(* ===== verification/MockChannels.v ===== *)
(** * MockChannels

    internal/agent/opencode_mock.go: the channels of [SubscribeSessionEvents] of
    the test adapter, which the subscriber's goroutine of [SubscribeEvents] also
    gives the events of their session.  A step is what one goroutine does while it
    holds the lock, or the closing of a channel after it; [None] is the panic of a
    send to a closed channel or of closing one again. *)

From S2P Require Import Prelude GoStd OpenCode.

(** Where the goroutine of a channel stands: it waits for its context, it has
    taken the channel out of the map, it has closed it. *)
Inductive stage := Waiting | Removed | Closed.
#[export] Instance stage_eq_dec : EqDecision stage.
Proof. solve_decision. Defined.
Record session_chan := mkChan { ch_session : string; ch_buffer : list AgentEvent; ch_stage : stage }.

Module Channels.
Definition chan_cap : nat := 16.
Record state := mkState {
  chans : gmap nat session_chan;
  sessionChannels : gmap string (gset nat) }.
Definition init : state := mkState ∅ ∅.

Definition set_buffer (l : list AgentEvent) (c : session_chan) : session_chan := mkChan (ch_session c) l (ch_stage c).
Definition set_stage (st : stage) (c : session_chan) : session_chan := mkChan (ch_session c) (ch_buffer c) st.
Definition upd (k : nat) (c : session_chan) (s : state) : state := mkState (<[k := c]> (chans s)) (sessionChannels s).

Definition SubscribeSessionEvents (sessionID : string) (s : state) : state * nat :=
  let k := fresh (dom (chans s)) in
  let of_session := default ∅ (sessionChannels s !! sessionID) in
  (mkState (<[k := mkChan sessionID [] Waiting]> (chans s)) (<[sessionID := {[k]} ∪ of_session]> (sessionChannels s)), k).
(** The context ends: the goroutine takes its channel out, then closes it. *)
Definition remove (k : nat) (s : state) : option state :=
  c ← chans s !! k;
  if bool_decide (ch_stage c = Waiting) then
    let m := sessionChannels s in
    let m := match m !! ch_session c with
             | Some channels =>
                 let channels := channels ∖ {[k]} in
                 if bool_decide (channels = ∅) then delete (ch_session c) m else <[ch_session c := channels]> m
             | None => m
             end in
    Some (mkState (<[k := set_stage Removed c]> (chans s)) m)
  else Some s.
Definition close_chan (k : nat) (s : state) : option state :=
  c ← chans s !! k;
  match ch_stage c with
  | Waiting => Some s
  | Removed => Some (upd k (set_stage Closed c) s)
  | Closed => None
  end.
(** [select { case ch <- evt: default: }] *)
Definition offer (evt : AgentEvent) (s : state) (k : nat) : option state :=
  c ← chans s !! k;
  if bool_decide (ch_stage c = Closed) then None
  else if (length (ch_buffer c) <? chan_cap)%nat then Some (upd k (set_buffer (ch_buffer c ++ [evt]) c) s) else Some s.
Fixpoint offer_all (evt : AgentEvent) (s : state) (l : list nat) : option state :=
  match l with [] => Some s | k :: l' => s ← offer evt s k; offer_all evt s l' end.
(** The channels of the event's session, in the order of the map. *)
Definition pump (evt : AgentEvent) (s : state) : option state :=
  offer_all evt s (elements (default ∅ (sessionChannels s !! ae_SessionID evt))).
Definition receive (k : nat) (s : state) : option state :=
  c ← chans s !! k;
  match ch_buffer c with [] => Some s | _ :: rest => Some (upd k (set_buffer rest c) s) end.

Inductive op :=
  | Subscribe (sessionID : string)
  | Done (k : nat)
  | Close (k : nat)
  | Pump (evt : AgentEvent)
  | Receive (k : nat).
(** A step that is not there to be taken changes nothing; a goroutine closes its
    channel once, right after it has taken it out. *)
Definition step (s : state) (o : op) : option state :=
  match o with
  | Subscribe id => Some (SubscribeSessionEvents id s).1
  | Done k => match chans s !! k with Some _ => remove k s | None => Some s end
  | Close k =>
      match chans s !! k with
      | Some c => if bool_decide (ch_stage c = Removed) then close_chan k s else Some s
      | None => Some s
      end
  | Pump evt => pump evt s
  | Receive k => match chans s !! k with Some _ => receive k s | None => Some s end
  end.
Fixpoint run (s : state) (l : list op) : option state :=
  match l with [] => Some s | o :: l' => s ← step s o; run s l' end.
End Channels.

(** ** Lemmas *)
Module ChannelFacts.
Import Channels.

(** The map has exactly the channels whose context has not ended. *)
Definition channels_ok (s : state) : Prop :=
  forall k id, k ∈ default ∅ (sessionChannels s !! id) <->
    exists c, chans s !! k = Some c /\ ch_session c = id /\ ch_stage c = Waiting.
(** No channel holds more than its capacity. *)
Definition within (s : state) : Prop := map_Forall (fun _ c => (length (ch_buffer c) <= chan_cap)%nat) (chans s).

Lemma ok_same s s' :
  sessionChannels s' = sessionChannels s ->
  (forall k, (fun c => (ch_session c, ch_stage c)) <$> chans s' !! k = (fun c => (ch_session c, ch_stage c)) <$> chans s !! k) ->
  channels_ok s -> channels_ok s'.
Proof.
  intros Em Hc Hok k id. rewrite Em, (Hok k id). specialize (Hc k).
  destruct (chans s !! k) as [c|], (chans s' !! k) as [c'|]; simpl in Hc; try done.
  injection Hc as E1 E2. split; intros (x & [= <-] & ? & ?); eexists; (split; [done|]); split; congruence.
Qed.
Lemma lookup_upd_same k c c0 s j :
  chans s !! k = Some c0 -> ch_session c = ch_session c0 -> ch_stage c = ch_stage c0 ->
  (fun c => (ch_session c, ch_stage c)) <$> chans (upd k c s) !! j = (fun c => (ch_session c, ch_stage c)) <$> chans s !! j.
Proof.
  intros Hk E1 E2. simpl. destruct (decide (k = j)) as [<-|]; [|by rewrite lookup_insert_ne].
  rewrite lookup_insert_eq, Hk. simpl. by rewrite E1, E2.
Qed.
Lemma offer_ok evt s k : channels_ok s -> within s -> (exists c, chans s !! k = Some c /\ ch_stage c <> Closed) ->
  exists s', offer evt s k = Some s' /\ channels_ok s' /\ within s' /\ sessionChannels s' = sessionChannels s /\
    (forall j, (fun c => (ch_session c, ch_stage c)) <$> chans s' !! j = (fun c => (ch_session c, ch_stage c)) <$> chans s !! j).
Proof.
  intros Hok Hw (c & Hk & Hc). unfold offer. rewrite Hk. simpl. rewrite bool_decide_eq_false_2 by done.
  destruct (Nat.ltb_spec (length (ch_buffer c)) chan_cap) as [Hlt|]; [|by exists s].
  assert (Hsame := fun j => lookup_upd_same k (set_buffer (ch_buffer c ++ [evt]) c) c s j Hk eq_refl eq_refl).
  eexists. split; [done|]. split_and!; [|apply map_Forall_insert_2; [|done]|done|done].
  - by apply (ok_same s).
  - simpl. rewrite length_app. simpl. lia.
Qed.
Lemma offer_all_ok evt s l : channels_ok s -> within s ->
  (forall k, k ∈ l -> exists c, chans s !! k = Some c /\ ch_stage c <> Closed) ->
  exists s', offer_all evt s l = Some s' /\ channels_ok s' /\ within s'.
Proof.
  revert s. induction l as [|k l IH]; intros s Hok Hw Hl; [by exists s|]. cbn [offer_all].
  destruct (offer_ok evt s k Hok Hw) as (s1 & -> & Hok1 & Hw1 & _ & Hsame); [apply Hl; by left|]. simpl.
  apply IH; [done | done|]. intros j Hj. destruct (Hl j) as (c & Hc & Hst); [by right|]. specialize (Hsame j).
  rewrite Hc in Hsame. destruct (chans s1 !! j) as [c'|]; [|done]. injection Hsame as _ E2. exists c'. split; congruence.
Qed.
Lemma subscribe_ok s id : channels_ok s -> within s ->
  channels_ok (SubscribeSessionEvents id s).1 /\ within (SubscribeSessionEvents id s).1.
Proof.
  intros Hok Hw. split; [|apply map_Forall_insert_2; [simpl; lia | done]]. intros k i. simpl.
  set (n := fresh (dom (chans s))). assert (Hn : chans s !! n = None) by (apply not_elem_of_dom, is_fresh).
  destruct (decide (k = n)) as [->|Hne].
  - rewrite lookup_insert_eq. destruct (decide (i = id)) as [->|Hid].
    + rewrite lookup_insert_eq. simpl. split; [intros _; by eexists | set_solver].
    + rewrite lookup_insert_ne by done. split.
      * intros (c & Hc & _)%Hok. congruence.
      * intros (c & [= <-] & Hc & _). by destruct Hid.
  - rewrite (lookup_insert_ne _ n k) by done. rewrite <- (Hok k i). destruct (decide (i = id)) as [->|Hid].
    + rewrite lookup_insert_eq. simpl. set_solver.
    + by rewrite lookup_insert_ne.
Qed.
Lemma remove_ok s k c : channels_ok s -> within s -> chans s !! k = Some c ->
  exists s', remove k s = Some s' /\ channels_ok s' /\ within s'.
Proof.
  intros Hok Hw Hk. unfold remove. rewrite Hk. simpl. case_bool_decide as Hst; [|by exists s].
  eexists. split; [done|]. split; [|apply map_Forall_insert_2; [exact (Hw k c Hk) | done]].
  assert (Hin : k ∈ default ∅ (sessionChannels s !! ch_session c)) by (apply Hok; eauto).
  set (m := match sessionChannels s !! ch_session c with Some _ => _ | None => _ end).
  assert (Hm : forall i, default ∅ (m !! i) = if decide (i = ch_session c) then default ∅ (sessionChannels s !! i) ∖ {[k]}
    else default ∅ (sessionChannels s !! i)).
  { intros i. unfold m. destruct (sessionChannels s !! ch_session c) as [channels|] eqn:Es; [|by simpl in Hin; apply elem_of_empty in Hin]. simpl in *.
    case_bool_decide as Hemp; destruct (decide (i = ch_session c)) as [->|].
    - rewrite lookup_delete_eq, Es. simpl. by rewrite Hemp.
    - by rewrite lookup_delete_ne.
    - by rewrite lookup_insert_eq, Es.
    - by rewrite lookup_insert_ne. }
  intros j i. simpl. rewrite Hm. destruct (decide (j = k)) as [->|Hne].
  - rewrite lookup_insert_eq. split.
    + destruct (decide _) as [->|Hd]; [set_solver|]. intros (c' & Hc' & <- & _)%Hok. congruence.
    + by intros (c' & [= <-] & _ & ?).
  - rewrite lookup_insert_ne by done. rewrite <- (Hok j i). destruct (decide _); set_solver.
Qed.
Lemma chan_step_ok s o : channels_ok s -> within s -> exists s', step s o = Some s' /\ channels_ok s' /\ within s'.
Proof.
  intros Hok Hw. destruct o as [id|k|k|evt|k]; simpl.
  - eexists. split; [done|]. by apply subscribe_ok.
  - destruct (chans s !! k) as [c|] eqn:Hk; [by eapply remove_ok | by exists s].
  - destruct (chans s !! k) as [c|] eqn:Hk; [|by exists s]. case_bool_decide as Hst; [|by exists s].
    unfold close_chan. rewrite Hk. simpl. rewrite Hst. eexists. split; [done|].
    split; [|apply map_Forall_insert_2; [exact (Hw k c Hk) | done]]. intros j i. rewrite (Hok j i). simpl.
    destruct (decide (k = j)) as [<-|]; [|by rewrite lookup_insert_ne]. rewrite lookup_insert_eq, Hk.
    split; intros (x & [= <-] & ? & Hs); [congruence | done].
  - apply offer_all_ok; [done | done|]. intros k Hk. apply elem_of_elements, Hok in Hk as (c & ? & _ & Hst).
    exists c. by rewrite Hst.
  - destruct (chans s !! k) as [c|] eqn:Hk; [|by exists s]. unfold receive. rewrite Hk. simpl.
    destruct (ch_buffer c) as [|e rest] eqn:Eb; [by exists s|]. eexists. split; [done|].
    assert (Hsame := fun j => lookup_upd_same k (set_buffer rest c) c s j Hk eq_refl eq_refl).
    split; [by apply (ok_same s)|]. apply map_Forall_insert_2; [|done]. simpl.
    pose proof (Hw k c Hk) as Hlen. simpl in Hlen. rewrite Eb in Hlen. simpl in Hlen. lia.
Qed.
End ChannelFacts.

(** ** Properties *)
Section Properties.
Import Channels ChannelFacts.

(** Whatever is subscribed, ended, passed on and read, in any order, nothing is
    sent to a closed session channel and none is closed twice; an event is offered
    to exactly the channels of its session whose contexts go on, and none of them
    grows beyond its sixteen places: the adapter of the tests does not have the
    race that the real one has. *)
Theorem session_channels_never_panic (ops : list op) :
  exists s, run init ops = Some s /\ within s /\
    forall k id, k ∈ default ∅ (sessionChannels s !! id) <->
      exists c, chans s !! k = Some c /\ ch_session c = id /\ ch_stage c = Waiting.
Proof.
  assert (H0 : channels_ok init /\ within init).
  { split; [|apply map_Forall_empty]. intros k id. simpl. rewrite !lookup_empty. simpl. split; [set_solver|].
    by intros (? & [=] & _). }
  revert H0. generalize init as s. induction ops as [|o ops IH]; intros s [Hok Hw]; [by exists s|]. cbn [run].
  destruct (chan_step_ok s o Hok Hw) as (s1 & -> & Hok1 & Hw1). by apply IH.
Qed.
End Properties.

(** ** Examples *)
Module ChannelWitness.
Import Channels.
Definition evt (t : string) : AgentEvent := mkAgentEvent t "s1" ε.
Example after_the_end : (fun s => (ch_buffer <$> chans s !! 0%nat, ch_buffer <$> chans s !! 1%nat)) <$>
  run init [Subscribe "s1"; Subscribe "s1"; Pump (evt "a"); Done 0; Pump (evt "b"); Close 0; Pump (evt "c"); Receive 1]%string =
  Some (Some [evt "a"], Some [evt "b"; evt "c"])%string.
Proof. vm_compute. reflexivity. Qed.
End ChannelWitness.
○ ○ ○
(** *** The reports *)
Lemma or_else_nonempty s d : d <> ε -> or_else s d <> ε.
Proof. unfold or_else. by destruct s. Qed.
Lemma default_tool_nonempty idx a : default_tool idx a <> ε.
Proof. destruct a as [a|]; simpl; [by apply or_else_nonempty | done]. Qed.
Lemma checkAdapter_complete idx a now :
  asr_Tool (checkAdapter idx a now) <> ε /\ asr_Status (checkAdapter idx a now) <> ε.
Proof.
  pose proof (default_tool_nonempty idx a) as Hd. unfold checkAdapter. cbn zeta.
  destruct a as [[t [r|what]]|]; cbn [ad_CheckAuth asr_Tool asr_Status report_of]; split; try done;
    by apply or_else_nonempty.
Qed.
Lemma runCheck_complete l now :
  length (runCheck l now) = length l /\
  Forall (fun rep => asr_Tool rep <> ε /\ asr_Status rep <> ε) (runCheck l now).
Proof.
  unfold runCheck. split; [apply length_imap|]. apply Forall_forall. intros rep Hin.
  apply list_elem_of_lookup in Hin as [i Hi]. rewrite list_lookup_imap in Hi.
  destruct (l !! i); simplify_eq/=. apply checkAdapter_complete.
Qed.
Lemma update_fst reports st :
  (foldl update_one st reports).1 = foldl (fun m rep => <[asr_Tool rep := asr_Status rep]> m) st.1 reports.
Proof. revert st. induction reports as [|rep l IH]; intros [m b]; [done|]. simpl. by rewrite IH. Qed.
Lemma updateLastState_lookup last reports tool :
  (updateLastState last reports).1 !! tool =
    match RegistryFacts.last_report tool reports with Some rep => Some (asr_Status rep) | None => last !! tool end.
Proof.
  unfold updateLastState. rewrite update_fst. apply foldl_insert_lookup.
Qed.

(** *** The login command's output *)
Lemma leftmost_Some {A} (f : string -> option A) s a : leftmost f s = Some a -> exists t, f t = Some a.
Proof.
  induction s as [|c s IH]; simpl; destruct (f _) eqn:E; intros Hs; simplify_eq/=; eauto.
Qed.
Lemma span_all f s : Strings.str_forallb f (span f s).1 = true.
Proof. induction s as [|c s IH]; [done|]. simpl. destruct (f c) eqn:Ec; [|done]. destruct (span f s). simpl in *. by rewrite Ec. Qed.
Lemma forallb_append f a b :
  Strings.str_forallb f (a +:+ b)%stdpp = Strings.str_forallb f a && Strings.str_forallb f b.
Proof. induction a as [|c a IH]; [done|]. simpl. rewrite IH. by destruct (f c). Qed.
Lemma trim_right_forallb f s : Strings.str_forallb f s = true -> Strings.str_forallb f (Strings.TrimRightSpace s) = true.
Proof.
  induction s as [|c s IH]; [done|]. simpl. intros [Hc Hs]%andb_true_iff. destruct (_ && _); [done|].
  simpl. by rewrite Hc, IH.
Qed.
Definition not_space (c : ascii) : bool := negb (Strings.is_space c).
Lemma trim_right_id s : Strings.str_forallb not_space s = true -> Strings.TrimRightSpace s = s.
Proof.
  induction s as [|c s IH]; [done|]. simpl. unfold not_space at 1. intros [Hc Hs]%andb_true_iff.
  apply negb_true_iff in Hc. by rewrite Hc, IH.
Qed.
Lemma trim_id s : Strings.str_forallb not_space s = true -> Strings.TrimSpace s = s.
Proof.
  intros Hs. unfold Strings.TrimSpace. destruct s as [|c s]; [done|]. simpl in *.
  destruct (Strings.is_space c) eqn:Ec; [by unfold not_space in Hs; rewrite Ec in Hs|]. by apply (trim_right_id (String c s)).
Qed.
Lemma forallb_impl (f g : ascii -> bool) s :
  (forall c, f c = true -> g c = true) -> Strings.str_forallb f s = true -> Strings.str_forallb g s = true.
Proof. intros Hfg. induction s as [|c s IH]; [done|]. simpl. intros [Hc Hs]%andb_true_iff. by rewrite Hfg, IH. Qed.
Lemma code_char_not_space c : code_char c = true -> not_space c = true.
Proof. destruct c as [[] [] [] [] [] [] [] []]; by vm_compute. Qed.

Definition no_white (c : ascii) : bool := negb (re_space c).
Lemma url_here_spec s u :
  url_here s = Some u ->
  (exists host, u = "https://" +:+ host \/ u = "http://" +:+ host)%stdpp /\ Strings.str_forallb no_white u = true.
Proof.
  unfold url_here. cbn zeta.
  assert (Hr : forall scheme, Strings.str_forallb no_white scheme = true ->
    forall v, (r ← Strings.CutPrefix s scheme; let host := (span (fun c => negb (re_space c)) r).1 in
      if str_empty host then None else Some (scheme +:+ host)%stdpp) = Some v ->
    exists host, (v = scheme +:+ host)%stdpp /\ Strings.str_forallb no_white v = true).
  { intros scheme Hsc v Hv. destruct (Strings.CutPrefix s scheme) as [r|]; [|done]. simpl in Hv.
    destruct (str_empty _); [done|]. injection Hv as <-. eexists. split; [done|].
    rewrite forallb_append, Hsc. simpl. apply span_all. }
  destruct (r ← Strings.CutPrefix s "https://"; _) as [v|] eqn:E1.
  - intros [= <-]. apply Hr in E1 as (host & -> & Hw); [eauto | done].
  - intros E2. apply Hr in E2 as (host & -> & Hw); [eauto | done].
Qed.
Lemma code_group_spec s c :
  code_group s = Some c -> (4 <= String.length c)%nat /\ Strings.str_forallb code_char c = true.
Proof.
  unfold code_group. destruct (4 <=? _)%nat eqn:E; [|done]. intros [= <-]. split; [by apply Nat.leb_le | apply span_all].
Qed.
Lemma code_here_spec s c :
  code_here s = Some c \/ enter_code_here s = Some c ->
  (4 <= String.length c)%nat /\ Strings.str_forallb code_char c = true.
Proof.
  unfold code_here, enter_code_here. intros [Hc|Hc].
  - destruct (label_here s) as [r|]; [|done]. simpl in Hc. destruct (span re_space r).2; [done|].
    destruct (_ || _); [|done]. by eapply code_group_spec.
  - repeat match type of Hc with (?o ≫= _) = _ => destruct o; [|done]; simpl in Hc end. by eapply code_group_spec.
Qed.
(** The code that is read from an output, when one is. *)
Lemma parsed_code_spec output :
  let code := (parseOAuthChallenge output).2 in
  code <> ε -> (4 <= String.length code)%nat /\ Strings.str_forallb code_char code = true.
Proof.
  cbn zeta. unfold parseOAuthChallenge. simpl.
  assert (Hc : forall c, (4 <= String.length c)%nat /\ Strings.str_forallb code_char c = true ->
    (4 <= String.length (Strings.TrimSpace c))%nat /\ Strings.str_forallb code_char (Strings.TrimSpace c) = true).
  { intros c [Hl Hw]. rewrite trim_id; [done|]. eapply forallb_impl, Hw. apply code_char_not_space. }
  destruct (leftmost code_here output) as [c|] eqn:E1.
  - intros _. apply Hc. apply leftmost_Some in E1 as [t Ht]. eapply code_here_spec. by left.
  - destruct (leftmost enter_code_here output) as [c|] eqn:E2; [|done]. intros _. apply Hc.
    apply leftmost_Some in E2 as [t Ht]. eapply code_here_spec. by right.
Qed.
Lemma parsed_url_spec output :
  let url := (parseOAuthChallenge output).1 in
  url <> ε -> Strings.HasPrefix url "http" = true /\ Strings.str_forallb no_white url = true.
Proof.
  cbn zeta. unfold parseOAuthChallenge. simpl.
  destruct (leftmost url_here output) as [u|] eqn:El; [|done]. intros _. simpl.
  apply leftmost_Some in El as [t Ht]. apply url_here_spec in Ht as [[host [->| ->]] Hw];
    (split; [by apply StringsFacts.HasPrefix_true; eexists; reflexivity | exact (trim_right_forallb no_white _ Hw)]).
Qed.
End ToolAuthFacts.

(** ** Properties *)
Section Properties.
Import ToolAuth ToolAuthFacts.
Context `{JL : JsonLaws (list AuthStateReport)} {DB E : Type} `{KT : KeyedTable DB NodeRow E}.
○ ○ ○
The lines above starting at the one that contains "(* ===== verification/MockChannels.v ===== *)" and ending at the one that contains "(** Where the" must be transcribed exactly, and no other lines may appear.

(* ===== verification/MockChannels.v ===== *)
(** * MockChannels

    internal/agent/opencode_mock.go: the channels of [SubscribeSessionEvents] of
    the test adapter, which the subscriber's goroutine of [SubscribeEvents] also
    gives the events of their session.  A step is what one goroutine does while it
    holds the lock, or the closing of a channel after it; [None] is the panic of a
    send to a closed channel or of closing one again. *)

From S2P Require Import Prelude GoStd OpenCode.

(** Where the goroutine of a channel stands: it waits for its context, it has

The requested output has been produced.